Why do we age and die?

In the marine world, some species of creatures have strange and wonderful abilities that humans cannot possess. For example, the immortal jellyfish - Turritopsis nutricula, the only known case of a multicellular organism capable of turning back the life cycle from adulthood to unicellular. Or Hydra magnipapillata, an invertebrate that can regenerate. When the Hydra is cut into several pieces, each fragment will regrow into a complete new individual.

Their regenerative properties have attracted the interest of biologists in the search for evidence of immortality in the natural world. Why do these species seem to have infinite life, are they completely unlimited like other species?
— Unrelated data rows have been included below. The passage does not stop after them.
(** a frame the access-code check drops is not removed from the window, so
    the following frames are joined to it: as long as the check also drops the
    joined payloads and they fit the window, none of the following frames is
    delivered, whatever the check says of each of them. *)
Theorem Tcp_drop_loses_following (inbound : bytes -> option bytes) (s : TcpRx.t)
    (dropped : bytes) (following : list bytes)
    (Hidle : TcpRx.idle s)
    (Hlen : (length dropped + length (concat following) <= BUFFER_SIZE)%nat)
    (Hdrop : forall n, inbound (dropped ++ concat (take n following)) = None) :
  exists s', feed (TcpRx.step None inbound) s
    (concat (map Hdlc_encode_frame_vec (dropped :: following))) = (s', []).
Proof.
  cbn [map concat]. rewrite encode_frame_split.
  destruct (feed_open_body None inbound dropped s) as (pre & s1 & E1 & Hp & H1); [done|lia|].
  destruct (step_close_dropped None inbound pre dropped s1) as (s2 & E2 & H2); [done|done|lia|done| |].
  { specialize (Hdrop 0%nat). by rewrite app_nil_r in Hdrop. }
  destruct (feed_all_poisoned None inbound following pre dropped s2) as (s3 & E3); [done..|].
  exists s3. rewrite <- app_assoc. eapply (feed_compose _ _ _ _ _ [] _ []); [done|].
  simpl. by rewrite E2, E3.
Qed.

Lemma Tcp_drop_loses_following_witness :
  let inbound p := if decide (p = [3; 4]) then Some p else None in
  inbound [3; 4] = Some [3; 4] /\
  exists s', feed (TcpRx.step None inbound) TcpRx.new
    (concat (map Hdlc_encode_frame_vec [[0x80; 1; 2]; [3; 4]])) = (s', []).
Proof.
  split; [reflexivity|].
  apply (Tcp_drop_loses_following _ TcpRx.new [0x80; 1; 2] [[3; 4]]).
  - exact tcp_new_idle.
  - apply Nat.leb_le. reflexivity.
  - intros [|[|n]]; reflexivity.
Defined.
Hydra magnipapillata, a regenerative invertebrate.

It should be noted that the concept of immortality mentioned in the article is biological immortality. Biological immortality means we're talking about aging. The activities that take place in an organism cannot be senescent or malfunction due to old age. However, they can still die from accident, physical impact, lack of nutrition, etc., etc.

The concept of aging was described in the mid-20th century as a trade-off in cell reproduction and maintenance. Initially, the organism's body uses resources and focus to grow and keep the body healthy. Through childhood and adolescence, the focus is on making the organism as healthy as possible. Once the sex organs are fully developed, that preference gradually shifts to reproduction. Most of the creatures, the resources in the body are limited, putting resources into having children, maintaining the species has to pay with their health.

The salmon swim upstream to lay eggs.

Like a salmon swimming upstream to lay eggs can die soon after. Everything seems to be used just to create the best chance for the salmon to reach spawning grounds. It is rare to make a trip back downstream, survive another year at sea, and return upstream to spawn again. That's too far-fetched and natural selection won't usually favor it. In most cases, this success happens only once in their lifetime.

When organisms reach a sexually appropriate age, aging takes place, eventually leading to death. It's not necessarily about making room for the next generation, says Alexei Maklakov, professor of evolutionary biology and gerontology at the University of East Anglia in the UK. Throughout life, human genes always collect mutations, some completely random, others the result of diet and other external factors. Most of these mutations have no effect or are very harmful to the body.

Gabriella Kountourides, an evolutionary biologist at the University of Oxford, said: "Any genetic mutation that reduces fertility or harms the life of an organism before it reproduces, will be combated. However, when sexual maturity is reached, the point at which an organism can pass on its genes to the next generation, the capacity to resist natural selection also becomes should be weaker".

When swimming upstream to spawn, the trout have done a pretty good job of maturing to reproductive age.

Take, for example, the case of salmon swimming upstream to spawn. The animal has quite well completed maturation to reproductive age. If there is a genetic mutation in the animal that makes it strong after birth and can live for another year, those fish will not have a significant advantage over other fish.

From the point of view of natural selection, there is little benefit to continuing efforts to stay healthy after breeding. 'An individual wants to survive, but at that point, natural selection won't work that hard, because there's no benefit to be had to give to the next generation'.

However, not all creatures are as extreme as salmon. Some species can go on to have more offspring throughout their lives, for example humans. Most mutations to human DNA will either have a negative effect or have no effect at all. Our bodies can repair some of this DNA damage, but that ability diminishes with age.

"Later, senescent cells can accumulate in fish tissues, causing damage and inflammation, and are precursors to age-related diseases. After that, old age and death follow. The first is the accumulation of negative mutations due to weak selection and mutations that can benefit reproduction but harm long-term life." One example is mutations in the BRCA gene, which is known to significantly increase the risk of breast and ovarian cancer. But it's also been linked to high fertility in carriers of this mutation.

Each time a cell divides, the chromosomes lose a small amount of telomere DNA.

The second is cellular senescence, a phenomenon when cells have limited ability to divide. In mammals, chromosomes have protective ends. In humans, telomere repeats range from 5000 to 15,000 bases. Each time a cell divides, the chromosomes lose a small amount of telomere DNA, ranging from 50 to 100 bases. Eventually, when the telomeres die, the cells can no longer divide. They age and accumulate in tissues, causing damage and inflammation, and are also a precursor to age-related diseases.

Although most species age over time, there are some exceptions. For example, many plants have shown 'negligible aging', some species are known to have lived for thousands of years. As is the case with the pando tree in the Fishlake National Forest in Utah. It covers an area of ​​more than 400,000 square meters, and weighs more than 6000 tons. Estimates suggest that this tree population may have lived to be over 10,000 years old.

Or like the immortal snail, a species of the aquatic class with 2 stages of development in the life cycle: the polyp (hydroid) stage and the jellyfish stage. Accordingly, adult jellyfish can reverse the life cycle from adult to polyp if injured, diseased or threatened.